The biomaterial that forms the scaffold can be a biological or synthetic polymer. Biological polymers stand out for their high biocompatibility as they possess molecular properties analogous to the extracellular matrix. However, they have limited mechanical strength and tend to degrade rapidly in the presence of body fluids [79,83]. Within this group, hydrogels (collagen, gelatin, fibrin, hyaluronic acid, chitosan, alginate, among others) stand out for their potential in tissue engineering. Hydrogels are a porous network that can retain significant amounts of water or biological fluids. They enable the inclusion of living cells in scaffolds and can even provide growth factors [84].
On the other hand, synthetic polymers offer the ability to largely control their mechanical, degradative and hydrophobic properties. Compared to natural polymers, they provide greater mechanical stability, and it is simpler to add growth factors and extracellular matrix components to them. Their main disadvantage lies in their limited biocompatibility due to the absence of peptides and binding sites, requiring chemical modifications on the surface to enhance tissue regeneration [80,83]. The wide variety of available synthetic polymers such as polycaprolactone (PCL), polylactic acid (PLA) and poly(lactic-co-glycolic acid) (PLGA), together with the ability to integrate bioinks with cells, gives rise to new opportunities for innovation in the field of breast reconstruction.
The current challenge in the field of breast reconstruction is to prevent resorption and stimulate adipogenesis in moderate to large volumes of lipotransfer [78]. Encouraging results have been reported with delayed lipotransfers after breast implantation of scaffolds with a combined structure: an outer layer providing biomechanical support and an inner layer guiding tissue proliferation [85,86]. Adipose tissue-derived stem cells can be easily isolated with lipoaspiration, are more resistant to poor vascularization than adipocytes and are multipotent, making them ideal for angiogenesis and adipogenesis [80,83,87]. However, their use carries the risk of contributing to neoplastic recurrences in the breast [88]. To date, there are no studies supporting their safety in long-term clinical practice [64].
Two different clinical trials are currently being carried out with resorbable scaffolds in which a pedicled fat flap is placed [89,90]. This approach could be a valid option for patients requiring radiotherapy, avoiding the breast alterations it produces, and without the risk of neoplastic recurrences associated with the reconstructive method.

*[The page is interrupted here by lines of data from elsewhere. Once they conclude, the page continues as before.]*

(** Which answers the state machine lets through. *)
Lemma permittedTransition_answer cur op :
  permittedTransition cur op SDPTypeAnswer = Some SignalingStateStable ->
  (op = stateChangeOpSetLocal /\
   (cur = SignalingStateHaveRemoteOffer \/ cur = SignalingStateHaveLocalPranswer)) \/
  (op = stateChangeOpSetRemote /\
   (cur = SignalingStateHaveLocalOffer \/ cur = SignalingStateHaveRemotePranswer)).
Proof.
  destruct op, cur; simpl; intros H; try discriminate; auto.
Qed.

(** C1.  A [setDescription] call that installs an answer and succeeds
    leaves the connection in [stable] with both pending slots empty; the
    answer becomes the current description of its side and the pending
    description of the other side becomes that side's current one.  Such a
    call is a remote answer from have-local-offer or have-remote-pranswer,
    or a local answer from have-remote-offer or have-local-pranswer. *)
Theorem setDescription_answer_enters_stable :
  forall (pc pc' : PeerConnection) (sd : SessionDescription) (op : stateChangeOp),
    desc_Type sd = SDPTypeAnswer ->
    setDescription pc sd op = (pc', None) ->
    signalingState pc' = SignalingStateStable /\
    pendingLocalDescription pc' = None /\
    pendingRemoteDescription pc' = None /\
    ((op = stateChangeOpSetRemote /\
      (signalingState pc = SignalingStateHaveLocalOffer \/
       signalingState pc = SignalingStateHaveRemotePranswer) /\
      currentRemoteDescription pc' = Some sd /\
      currentLocalDescription pc' = pendingLocalDescription pc) \/
     (op = stateChangeOpSetLocal /\
      (signalingState pc = SignalingStateHaveRemoteOffer \/
       signalingState pc = SignalingStateHaveLocalPranswer) /\
      currentLocalDescription pc' = Some sd /\
      currentRemoteDescription pc' = pendingRemoteDescription pc)).
Proof.
  intros pc pc' sd op Hty H.
  unfold setDescription in H. rewrite Hty in H.
  destruct (isClosed pc); [discriminate|].
  destruct op; [discriminate| |].
  - destruct (String.eqb (desc_SDP sd) (lastAnswer pc)); cbn [negb] in H; [|discriminate].
    destruct (checkNextSignalingState _ _ _ _) as [nextState err] eqn:Hc.
    apply commitSignalingState_ok in H as [-> ->].
    apply checkNextSignalingState_ok in Hc as [-> Hp].
    apply permittedTransition_answer in Hp as [[_ Hcur]|[? _]]; [|discriminate].
    destruct (onSignalingStateChange_fields SignalingStateStable
                (set_signalingState SignalingStateStable
                   (set_pendingLocalDescription None
                      (set_pendingRemoteDescription None
                         (set_currentRemoteDescription (pendingRemoteDescription pc)
                            (set_currentLocalDescription (Some sd) pc))))))
      as (-> & -> & -> & -> & ->).
    simpl. do 3 (split; [reflexivity|]). right. repeat split; auto.
  - destruct (checkNextSignalingState _ _ _ _) as [nextState err] eqn:Hc.
    apply commitSignalingState_ok in H as [-> ->].
    apply checkNextSignalingState_ok in Hc as [-> Hp].
    apply permittedTransition_answer in Hp as [[? _]|[_ Hcur]]; [discriminate|].
    destruct (onSignalingStateChange_fields SignalingStateStable
                (set_signalingState SignalingStateStable
                   (set_pendingLocalDescription None
                      (set_pendingRemoteDescription None
                         (set_currentLocalDescription (pendingLocalDescription pc)
                            (set_currentRemoteDescription (Some sd) pc))))))
      as (-> & -> & -> & -> & ->).
    simpl. do 3 (split; [reflexivity|]). left. repeat split; auto.
Qed.
(** X18: one session from start to end.  When the room connects, the
    track is published and the audio source takes every frame, a device
    that sends [start_session], then any binary frames, and then either
    [end_session] or nothing more before the connection ends, is sent these
    session notices by the connection handler: [session_started] with its
    id, once, and after it [session_ended] with its id, once, whose
    [frames_sent] is the number of frames of whole samples it sent.  The
    handler's trace holds no playback traffic; the playback tasks that the
    [track_subscribed] handler starts send on the same websocket, and
    however their log lines, binary frames, [agent_speaking_start] and
    [agent_speaking_end] messages are interleaved with the handler's sends,
    the session notices on the websocket are these two, in this order.  The
    device's frames reach the audio source in order, the room is
    disconnected once, and the session is left cleared.  Saying
    [end_session] and just disconnecting give the same result. *)
Theorem session_end_to_end (sid : json) (audios : list (list byte))
    (says_end : bool) (b : UMIBridge) (ws : Z) (ending : LoopEnd)
    (e : Env) (h : Handle) :
  next_answer (connect_results e) = true ->
  next_answer (publish_results e) = true ->
  Forall (eq true) (capture_results e) ->
  let messages := start_msg sid :: map Binary audios ++ closing says_end in
  let st' := (handle_device b ws messages ending e h).2 in
  let taken := List.filter whole_samples audios in
  let n := Z.of_nat (length taken) in
  exists o1 o2,
    let notices :=
      [WsSend (TextFrame (JObj [("type", JStr "session_ended");
                                ("session_id", sid);
                                ("frames_sent", JNum n)])) o2;
       WsSend (TextFrame (JObj [("type", JStr "session_started");
                                ("session_id", sid)])) o1] in
    session_notices (trace st') = notices /\
    (forall played traffic : list Event,
       forallb is_playback_event played = true ->
       merged (trace st') played traffic ->
       session_notices traffic = notices) /\
    captured (trace st') = rev (map ingest_frame taken) /\
    count_events is_disconnect (trace st') = 1%nat /\
    session st' = {| device_id := ws; session_id := JNull; room := None;
                     audio_source := None; is_active := false;
                     audio_frames_sent := n |}.
Proof.
  intros Hc Hp Hall messages st' taken n.
  destruct (session_run_observed sid audios says_end b ws ending e h Hc Hp Hall)
    as (o1 & o2 & Hsends & Hcap & Hdc & Hs).
  fold messages st' taken n in Hsends, Hcap, Hdc, Hs.
  exists o1, o2. intros notices.
  assert (session_notices (trace st') = notices) as Hn
    by (rewrite session_notices_sends, Hsends; reflexivity).
  split; [exact Hn |]. split; [| auto].
  intros played traffic Hplayed Hmerged.
  rewrite (merged_notices _ _ _ Hmerged (playback_events_no_notice _ Hplayed)).
  exact Hn.
Qed.

Lemma session_end_to_end_witness :
  let st' := (handle_device (mkUMIBridge ∅) 7
                (start_msg (JStr "abc")
                 :: map Binary [[x01; x02]; [x03]; [x04; x05]] ++ closing false)
                ClosedError quiet_env 0%nat).2 in
  exists o1 o2,
    let notices :=
      [WsSend (TextFrame (JObj [("type", JStr "session_ended");
                                ("session_id", JStr "abc");
                                ("frames_sent", JNum 2)])) o2;
       WsSend (TextFrame (JObj [("type", JStr "session_started");
                                ("session_id", JStr "abc")])) o1] in
    session_notices (trace st') = notices /\
    (forall played traffic : list Event,
       forallb is_playback_event played = true ->
       merged (trace st') played traffic ->
       session_notices traffic = notices) /\
    captured (trace st') = [ingest_frame [x04; x05]; ingest_frame [x01; x02]] /\
    count_events is_disconnect (trace st') = 1%nat /\
    session st' = {| device_id := 7; session_id := JNull; room := None;
                     audio_source := None; is_active := false;
                     audio_frames_sent := 2 |}.
Proof.
  apply (session_end_to_end (JStr "abc") [[x01; x02]; [x03]; [x04; x05]] false
           (mkUMIBridge ∅) 7 ClosedError quiet_env 0%nat);
    [reflexivity | reflexivity | constructor].
Defined.

(** ** The receive loop and the registry *)

(** X19: the receive loop handles the messages strictly in order: a run
    of messages followed by another is the first run handled, then the
    second from the state the first left; and when a message of the first
    run raises, the loop stops there with that exception and none of the
    later messages is handled. *)
Theorem receive_loop_in_order (before after : list Message)
    (ending : LoopEnd) (st : Sys) :
  receive_loop (before ++ after) ending st
  = match receive_loop before PeerClosed st with
    | (Ok _, st1) => receive_loop after ending st1
    | (Raise x, st1) => (Raise x, st1)
    end.
Proof.
  revert st. induction before as [| message before IH]; intros st;
    [reflexivity |].
  cbn [app receive_loop]. unfold bind.
  destruct (_handle_message message st) as [[[] | x] st1]; [apply IH |].
  reflexivity.
Qed.
(** [url.format] writes the protocol, the host and the path, then the
    query string, then the fragment.  User information is left out: the
    parser above finds none. *)
Definition origin_and_path (url : Url.t) : string :=
  let protocol := default EmptyString (Url.protocol url) in
  let protocol :=
    match String.rev protocol with
    | EmptyString | String ":"%char _ => protocol
    | _ => protocol +:+ ":"
    end in
  let pathname := escape_path (default EmptyString (Url.pathname url)) in
  let host : option string :=
    match Url.host url ≫= nonempty, Url.hostname url ≫= nonempty with
    | Some h, _ => Some h
    | None, Some h =>
        Some (h +:+ match Url.port url ≫= nonempty with
                    | Some p => ":" +:+ p
                    | None => EmptyString
                    end)
    | None, None => None
    end in
  let slashed :=
    Url.slashes url
    || (bool_decide (protocol = EmptyString) || slashedProtocol protocol)
       && bool_decide (is_Some host) in
  let pathname :=
    if slashed && negb (bool_decide (pathname = EmptyString))
       && negb (starts_with "/" pathname)
    then "/" +:+ pathname else pathname in
  let host :=
    if slashed then "//" +:+ default EmptyString host
    else default EmptyString host in
  protocol +:+ host +:+ pathname.

Definition search_part (search : option string) : string :=
  let search := escape_hash (default EmptyString search) in
  if negb (bool_decide (search = EmptyString)) && negb (starts_with "?" search)
  then "?" +:+ search else search.

Definition hash_part (hash : option string) : string :=
  let hash := default EmptyString hash in
  if negb (bool_decide (hash = EmptyString)) && negb (starts_with "#" hash)
  then "#" +:+ hash else hash.

Definition uri_format (url : Url.t) : string :=
  origin_and_path url
  +:+ search_part (Url.search url) +:+ hash_part (Url.hash url).

Definition set_href (url : Url.t) (href : string) : Url.t :=
  {| Url.protocol := Url.protocol url; Url.slashes := Url.slashes url;
     Url.auth := Url.auth url; Url.host := Url.host url;
     Url.port := Url.port url; Url.hostname := Url.hostname url;
     Url.hash := Url.hash url; Url.search := Url.search url;
     Url.query := Url.query url; Url.pathname := Url.pathname url;
     Url.path := Url.path url; Url.href := href |}.
Definition Builder_Phi vh bh b candidates :=
  Builder_append vh bh b (Phi vh candidates).
Definition Builder_Load vh bh b ref :=
  Builder_append vh bh b (Load vh ref).
Definition Builder_Store vh bh b val ref :=
  Builder_append vh bh b (Store vh val ref).
Definition Builder_Call vh bh b callee args :=
  Builder_append vh bh b (Call vh callee args).

(** The methods that build a terminator and close the block with it. *)
Definition Builder_Jump bh b target :=
  appendTerminator bh b (Jump target).
Definition Builder_Branch bh b cond trueTarget falseTarget :=
  appendTerminator bh b (Branch cond trueTarget falseTarget).
Definition Builder_Switch bh b inp defTarget cases :=
  appendTerminator bh b (Switch inp defTarget cases).
Definition Builder_Return bh b ret :=
  appendTerminator bh b (Return ret).
Definition Builder_Yield bh b resume :=
  appendTerminator bh b (Yield resume).
Definition Builder_Await bh b event resume :=
  appendTerminator bh b (Await event resume).

End ossa.

Module oana.
Import ossa.

(** *** queue.go *)

(** [blockLIFO]: a stack without duplicates. *)
Record blockLIFO : Type := mkLIFO {
  LIFO_items : list N;
  LIFO_present : gset N
}.

Definition newBlockLIFO (initialCapacity : nat) : blockLIFO := mkLIFO [] ∅.

#[global] Instance blockLIFO_Add : BasicBlockAdder blockLIFO := fun q block =>
  if BasicBlockSet_Has (LIFO_present q) block then q
  else mkLIFO (LIFO_items q ++ [block]) (Add (LIFO_present q) block).

Definition blockLIFO_Has (q : blockLIFO) (block : N) : bool :=
  BasicBlockSet_Has (LIFO_present q) block.

Definition blockLIFO_Empty (q : blockLIFO) : bool :=
  bool_decide (length (LIFO_items q) = 0%nat).

Definition blockLIFO_Length (q : blockLIFO) : Z :=
  Z.of_nat (length (LIFO_items q)).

5. Postoperative Applications

Objective Assessment of Outcome

Postoperative outcomes of the reconstructed breast are determined by factors such as shape, size and symmetry [91]. Three-dimensional imaging is a validated, accurate method of assessing breast dimensions compared to in-person measurements and has been used for evaluating implant- and flap-based breast reconstruction outcomes in several studies [41,91,92,93,94,95,96].
Pre- and postoperative 3D photographs are analyzed to obtain and compare objective measurements of total breast volume, breast base diameter, submammary sulcus height, breast mound projection (anteroposterior projection) and surface curvature, among others, which most commercially available 3D imaging software is capable of measuring [41,93]. In addition, 3D imaging allows an objective assessment of the symmetry between the reconstructed and contralateral breast [41,94].
Three-dimensional breast data greatly enhance our ability to assess surgical outcomes. Since 3D photography documents the true changes in shape and tissue distribution that occur over time, this technology helps to identify the pitfalls and success of each procedure [41,91,93,95]. Thus, long-term postoperative breast volume changes can be investigated by 3D imaging, for example, after autologous breast reconstruction with a free perforator flap [96]. The use of three-dimensional imaging in implant-based reconstruction has also been described to determine the volumetric differences between the expanded and contralateral breast, which is beneficial as a method to assess tissue expansion and the need for symmetry or revision procedures and to critically analyze the final reconstructive outcome [41].
In terms of patient satisfaction, several tools exist for assessing satisfaction with the long-term aesthetic outcome after breast reconstruction surgery. In this regard, 3D imaging has been used as a more objective approach to assess the aesthetic outcome in terms of volume and shape symmetry, although one study has suggested that this does not translate directly into patient-reported satisfaction [97].

6. Three-Dimensional Printing as an Educational Tool

Three-dimensional printing can enable a deeper understanding of human anatomy, traditionally gained from textbook drawings and years of surgical experience in performing complex dissections, so rapid prototyping is an evolving technology that has the potential to revolutionize medical education [20]. Mehta et al. applied 3D printing to autologous reconstructive breast surgery by creating a patient-specific model that helped teach DIEP flap breast reconstruction to trainee surgeons who used the model preoperatively and postoperatively to visualize the intramuscular path of the deep inferior epigastric perforator vessels [56]. Papavasiliou et al. developed a 3D printed chest wall as an adjunct to the current chicken thigh model that mimics the anastomosis performed during DIEP breast reconstruction, representing a simple and cost-effective enhancement that provides a significantly more realistic resemblance to a clinical situation than the original model [98]. Lastly, Lim et al. reported the use of a novel simulator with different breast volumes and ptosis grades in a single model for teaching marking in oncoplastic surgery [99]. In this regard, the future of plastic surgery education is exciting because of the ability to take a two-dimensional (2D) image and bring it to life with a full-scale model [20,63].
To obtain a complete understanding of the various uses of 3D printing in each phase of the breast reconstruction process, a detailed summary is presented in Table 2.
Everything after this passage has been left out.